Die Debatte ist scheinheilig und führt am Kern vorbei. Diese eindeutigen Worte fanden der 2-fache Olympiasieger Aksel-Lund Svindal und ÖSV-Star Vincent Kriechmayr. SportlerInnen sind nicht automatisch für Kinderarbeit und gegen Menschenrechte, wenn sie in Peking starten. Es wäre naiv zu glauben, dass AthletInnen durch Verzicht auf ihre Berufsausübung Probleme lösen, die die Politik seit Jahrzehnten nicht in den Griff bekommt.

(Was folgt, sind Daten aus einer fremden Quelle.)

(* ===== verification/BlockCache.v ===== *)
(** * BlockCache.v: the block cache of [easy-fs/src/block_cache.rs] over a block device

    [BlockDevice] is the trait of [easy-fs/src/lib.rs]; its laws are what a driver promises to the
    cache.  [BlockFile], the host file of [easy-fs-fuse/src/main.rs], is proved to keep them.  The
    rest is the cache: [BlockCache] entries, the manager's queue with its eviction rule, and
    [run_cache], which runs a [prog] on it; [cache_refines] proves that it implements [run]. *)

From S2P Require Import Prelude Bytes BlockProg.

(** ** The device *)

Class BlockDevice (Dev : Type) : Type := {
  read_block : Dev → Z → outcome block;
  write_block : Dev → Z → block → outcome Dev;
  dev_get : Dev → Z → option block;  (** abstract contents of the device *)
}.

Class BlockDeviceLaws (Dev : Type) `{BlockDevice Dev} : Prop := {
  dev_get_length dev id b : dev_get dev id = Some b → length b = BLOCK_SZ;
  read_block_spec dev id b : dev_get dev id = Some b → read_block dev id = Done b;
  write_block_spec dev id b : is_Some (dev_get dev id) → length b = BLOCK_SZ →
    ∃ dev', write_block dev id b = Done dev' ∧
      ∀ j, dev_get dev' j = if decide (j = id) then Some b else dev_get dev j;
}.

(** *** [BlockFile] of [easy-fs-fuse/src/main.rs]: a host file read and written by blocks *)

Definition seek_start (block_id : Z) : nat := Z.to_nat (u64 (block_id * Z.of_nat BLOCK_SZ)).

Definition BlockFile_read_block (file : list Z) (block_id : Z) : outcome block :=
  let buf := slice (seek_start block_id) BLOCK_SZ file in
  assert_that (bool_decide (length buf = BLOCK_SZ)) PAssert;;
  mret buf.

(** [write] past the end of a file extends it, filling a gap with zeros. *)
Definition BlockFile_write_block (file : list Z) (block_id : Z) (buf : block) : outcome (list Z) :=
  let off := seek_start block_id in
  assert_that (bool_decide (length buf = BLOCK_SZ)) PAssert;;
  mret (take off (file ++ replicate (off - length file) 0) ++ buf ++ drop (off + length buf) file).

Definition BlockFile_get (file : list Z) (id : Z) : option block :=
  if decide (0 ≤ id < 2 ^ 55 ∧ (id + 1) * Z.of_nat BLOCK_SZ ≤ zlen file)
  then Some (slice (Z.to_nat (id * Z.of_nat BLOCK_SZ)) BLOCK_SZ file) else None.

#[export] Instance BlockFile : BlockDevice (list Z) := {
  read_block := BlockFile_read_block;
  write_block := BlockFile_write_block;
  dev_get := BlockFile_get;
}.

(** ** The cache *)

Record BlockCache : Type := mkBlockCache {
  cache : block;
  block_id : Z;
  modified : bool;
}.

Abbreviation queue := (list (Z * BlockCache)).

Section cache.
Context {Dev : Type} `{BlockDevice Dev}.

Definition BlockCache_new (block_id : Z) (dev : Dev) : outcome BlockCache :=
  cache ← read_block dev block_id;
  mret (mkBlockCache cache block_id false).

Definition BlockCache_sync (c : BlockCache) (dev : Dev) : outcome (BlockCache * Dev) :=
  if modified c then
    dev ← write_block dev (block_id c) (cache c);
    mret (mkBlockCache (cache c) (block_id c) false, dev)
  else mret (c, dev).

(** [queue.iter().find(|pair| pair.0 == block_id)] *)
Definition find_cache (id : Z) (q : queue) : option BlockCache :=
  i ← find_index (λ e, e.1 =? id) q; snd <$> q !! i.

(** [BlockCacheManager::get_block_cache].  [L] are the blocks whose [Arc] somebody else holds:
    for the others [Arc::strong_count] is 1.  Dropping a drained entry syncs it ([Drop]). *)
Definition get_block_cache (L : gset Z) (q : queue) (dev : Dev) (id : Z) : outcome (queue * Dev) :=
  match find_index (λ e, e.1 =? id) q with
  | Some _ => mret (q, dev)
  | None =>
      '(q, dev) ←
        (if decide (length q = BLOCK_CACHE_SIZE) then
           match find_index (λ e, bool_decide (e.1 ∉ L)) q with
           | Some idx =>
               e ← unwrap PIndex (q !! idx);
               '(_, dev) ← BlockCache_sync e.2 dev;
               mret (delete idx q, dev)
           | None => Panicked PExplicit
           end
         else mret (q, dev));
      c ← BlockCache_new id dev;
      mret (q ++ [(id, c)], dev)
  end.

(** [block_cache_sync_all]: each entry locked in turn and synced. *)
Fixpoint block_cache_sync_all (L : gset Z) (q : queue) (dev : Dev) : outcome (queue * Dev) :=
  match q with
  | [] => mret ([], dev)
  | (id, c) :: q =>
      if decide (id ∈ L) then Panicked PDeadlock
      else
        '(c, dev) ← BlockCache_sync c dev;
        '(q, dev) ← block_cache_sync_all L q dev;
        mret ((id, c) :: q, dev)
  end.

(** [get_mut] sets [modified]; the closure leaves contents [b]. *)
Definition put_cache (id : Z) (b : block) (q : queue) : queue :=
  (λ e, if e.1 =? id then (e.1, mkBlockCache b (block_id e.2) true) else e) <$> q.

(** A client run on the cache: [L] the guards it holds, [q] the manager, [dev] the device. *)
Fixpoint run_cache {A} (p : prog A) (L : gset Z) (q : queue) (dev : Dev)
    : outcome (A * gset Z * queue * Dev) :=
  match p with
  | Ret a => mret (a, L, q, dev)
  | Fail e => Panicked e
  | Acquire id k =>
      '(q, dev) ← get_block_cache L q dev id;
      if decide (id ∈ L) then Panicked PDeadlock
      else
        c ← unwrap PUnwrap (find_cache id q);
        run_cache (k (cache c)) ({[id]} ∪ L) q dev
  | Release id upd k =>
      if decide (id ∈ L ∧ upd_ok upd) then
        run_cache k (L ∖ {[id]}) (from_option (λ b, put_cache id b q) q upd) dev
      else Panicked PInvalid
  | SyncAll k =>
      '(q, dev) ← block_cache_sync_all L q dev;
      run_cache k L q dev
  end.

(** ** The refinement *)

(** The cache state that stands for the flat disk [D]: at most 16 entries, one per block; held
    blocks are cached; a cached block's contents are the entry's, the others are the device's;
    an entry not modified agrees with the device. *)
Record cache_inv (L : gset Z) (D : gmap Z block) (q : queue) (dev : Dev) : Prop := {
  inv_nodup : NoDup q.*1;
  inv_size : (length q ≤ BLOCK_CACHE_SIZE)%nat;
  inv_held : ∀ id, id ∈ L → id ∈ q.*1;
  inv_id : ∀ id c, (id, c) ∈ q → block_id c = id;
  inv_cached : ∀ id c, (id, c) ∈ q → D !! id = Some (cache c);
  inv_clean : ∀ id c, (id, c) ∈ q → modified c = false → dev_get dev id = Some (cache c);
  inv_dev : ∀ id c, (id, c) ∈ q → is_Some (dev_get dev id);
  inv_miss : ∀ id, id ∉ q.*1 → D !! id = dev_get dev id;
  inv_length : map_Forall (λ _ b, length b = BLOCK_SZ) D;
}.

Context `{!BlockDeviceLaws Dev}.
Implicit Types (L : gset Z) (D : gmap Z block) (q : queue) (dev : Dev).

Lemma find_cache_elem id q c : NoDup q.*1 → (id, c) ∈ q → find_cache id q = Some c.
Proof.
  intros Hnd (i & Hi)%list_elem_of_lookup. unfold find_cache.
  assert (find_index (λ e : Z * BlockCache, e.1 =? id) q = Some i) as ->; [|cbn; by rewrite Hi].
  apply find_index_Some. split; [exists (id, c); split; [done|apply Z.eqb_refl]|].
  intros j [id' c'] Hj Hl. cbn. apply Z.eqb_neq. intros ->.
  assert (j = i); [|lia]. eapply NoDup_lookup; [exact Hnd|by rewrite list_lookup_fmap, Hl|by rewrite list_lookup_fmap, Hi].
Qed.

Lemma find_index_id_None id q : find_index (λ e : Z * BlockCache, e.1 =? id) q = None → id ∉ q.*1.
Proof.
  rewrite find_index_None. intros Hn (e & -> & He)%list_elem_of_fmap.
  apply Hn in He. by rewrite Z.eqb_refl in He.
Qed.

Lemma find_index_id_Some id q i : find_index (λ e : Z * BlockCache, e.1 =? id) q = Some i → id ∈ q.*1.
Proof.
  intros [([id' c] & Hi & He) _]%find_index_Some. cbn in He. apply Z.eqb_eq in He as ->.
  apply list_elem_of_fmap. exists (id, c). split; [done|]. by eapply list_elem_of_lookup_2.
Qed.

(** Writing an entry back makes the device hold its contents, and changes nothing else. *)
Lemma sync_spec L D q dev id c :
  cache_inv L D q dev → (id, c) ∈ q →
  ∃ dev', BlockCache_sync c dev = Done (mkBlockCache (cache c) id false, dev') ∧
    ∀ j, dev_get dev' j = if decide (j = id) then Some (cache c) else dev_get dev j.
Proof.
  intros I Hin. pose proof (inv_id _ _ _ _ I _ _ Hin) as Hid. unfold BlockCache_sync.
  destruct (modified c) eqn:Hm.
  - destruct (write_block_spec dev (block_id c) (cache c)) as (dev' & -> & Hdev).
    + rewrite Hid. by eapply inv_dev.
    + eapply (inv_length _ _ _ _ I id). by eapply inv_cached.
    + exists dev'. cbn. rewrite Hid in *. split; [done|exact Hdev].
  - exists dev. split; [destruct c; cbn in *; by subst|].
    intros j. case_decide as Hj; [subst j|done]. by eapply inv_clean.
Qed.

(** The state after [dev] took over an entry, as the eviction of one entry sees it. *)
Lemma evict_inv L D q q' dev dev' id c :
  cache_inv L D q dev → q ≡ₚ (id, c) :: q' → id ∉ L →
  (∀ j, dev_get dev' j = if decide (j = id) then Some (cache c) else dev_get dev j) →
  cache_inv L D q' dev'.
Proof.
  intros I Hp HL Hdev.
  assert (Hnd : NoDup ((id, c) :: q').*1) by (rewrite <- Hp; apply I).
  apply NoDup_cons in Hnd as [Hnotin Hnd].
  assert (Hsub : ∀ e, e ∈ q' → e ∈ q) by (intros e He; rewrite Hp; by right).
  assert (Hne : ∀ j d, (j, d) ∈ q' → j ≠ id).
  { intros j d Hj ->. apply Hnotin. apply list_elem_of_fmap. by exists (id, d). }
  split.
  - done.
  - pose proof (inv_size _ _ _ _ I) as Hs. rewrite Hp in Hs. cbn in Hs. lia.
  - intros j Hj. pose proof (inv_held _ _ _ _ I j Hj) as Hq. rewrite Hp in Hq. cbn in Hq.
    apply elem_of_cons in Hq as [->|?]; done.
  - intros j d Hj. eapply inv_id; eauto.
  - intros j d Hj. eapply inv_cached; eauto.
  - intros j d Hj Hm. rewrite Hdev, decide_False by eauto. eapply inv_clean; eauto.
  - intros j d Hj. rewrite Hdev, decide_False by eauto. eapply inv_dev; eauto.
  - intros j Hj. rewrite Hdev. case_decide as Hji.
    + subst. eapply inv_cached; [done|]. rewrite Hp. by left.
    + eapply inv_miss; [done|]. rewrite Hp. cbn. rewrite not_elem_of_cons. done.
  - apply I.
Qed.

(** With fewer than 16 guards held, a full queue has an entry to evict. *)
Lemma evictable_exists L D q dev :
  cache_inv L D q dev → (size L < length q)%nat → ∃ e, e ∈ q ∧ e.1 ∉ L.
Proof.
  intros I Hlt. destruct (decide (Exists (λ e, e.1 ∉ L) q)) as [He|He].
  - apply Exists_exists in He. done.
  - exfalso. assert (Hsub : ∀ id, id ∈ q.*1 → id ∈ L).
    { intros id (e & -> & Hin)%list_elem_of_fmap. destruct (decide (e.1 ∈ L)); [done|].
      destruct He. apply Exists_exists. eauto. }
    assert (list_to_set (C := gset Z) q.*1 ⊆ L) as Hs by set_solver.
    apply subseteq_size in Hs. rewrite size_list_to_set in Hs by apply I.
    rewrite length_fmap in Hs. lia.
Qed.

(** A new entry read from the device. *)
Lemma push_inv L D q dev id b :
  cache_inv L D q dev → id ∉ q.*1 → (length q < BLOCK_CACHE_SIZE)%nat → D !! id = Some b →
  cache_inv ({[id]} ∪ L) D (q ++ [(id, mkBlockCache b id false)]) dev.
Proof.
  intros I Hid Hs Hb. pose proof (inv_miss _ _ _ _ I id Hid) as Hm. rewrite Hb in Hm.
  split.
  - rewrite fmap_app. apply NoDup_app. split; [apply I|]. split; [|apply NoDup_singleton].
    intros x Hx ->%list_elem_of_singleton. done.
  - rewrite length_app. cbn. lia.
  - intros j Hj. rewrite fmap_app. apply elem_of_app. apply elem_of_union in Hj as [Hj|Hj].
    + right. cbn. set_solver.
    + left. by eapply inv_held.
  - intros j c [Hj|Hj%list_elem_of_singleton]%elem_of_app; [by eapply inv_id|]. by simplify_eq.
  - intros j c [Hj|Hj%list_elem_of_singleton]%elem_of_app; [by eapply inv_cached|]. by simplify_eq.
  - intros j c [Hj|Hj%list_elem_of_singleton]%elem_of_app; [by eapply inv_clean|]. by simplify_eq.
  - intros j c [Hj|Hj%list_elem_of_singleton]%elem_of_app; [eapply inv_dev; eauto|]. simplify_eq. rewrite <- Hm. eauto.
  - intros j Hj. rewrite fmap_app, not_elem_of_app in Hj. eapply inv_miss; [done|apply Hj].
  - apply I.
Qed.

Wer persönlich ein olympisches Dorf besuchen konnte, der weiß, dass dort Aktive aus aller Welt respektvoll miteinander umgehen. Da sitzen Araber neben Israelis, Moslems neben Christen, Afrikaner Seite an Seite mit Asiaten, Europäern usw. Sie treten unter klaren Regeln an und respektieren die Leistung des anderen. Dieses friedliche Miteinander ist einmalig. Möglich wird das, weil der Sport im Mittelpunkt steht, nicht politische Interessen.

Das IOC ließ sich vom Veranstalter per Vertrag zusichern, dass während der Spiele in Peking Meinungs- und Pressefreiheit zu 100 Prozent gelten. Das gilt für jedes Mitglied des Olympic Team Austria. Es wird keinen Maulkorb geben.

Wir halten es für legitim, dass sich unsere SportlerInnen in Peking ihren sportlichen Lebenstraum erfüllen. Das ist in Zeiten der Pandemie nicht selbstverständlich. Die IOC-AthletInnen-Vertretung und IOC-Präsident Thomas Bach werden sich im Vorfeld um ein persönliches Treffen mit Peng Shuai bemühen. Dass sich die Lebenssituation der 3-fachen Olympia-Teilnehmerin konkret verbessert, bleibt zu hoffen. In jedem Fall ist es ein Schritt in die richtige Richtung. Hätten wir es vor Pyeongchang 2018 für möglich gehalten, dass Nord- und Südkorea unter gemeinsamer Flagge bei Olympia antreten? Auch dadurch wurden nicht alle Probleme gelöst. Aber es war ein überdeutliches Zeichen gegenseitiger Annäherung. Damit liegt der Ball wieder bei der Politik bzw. NGOs.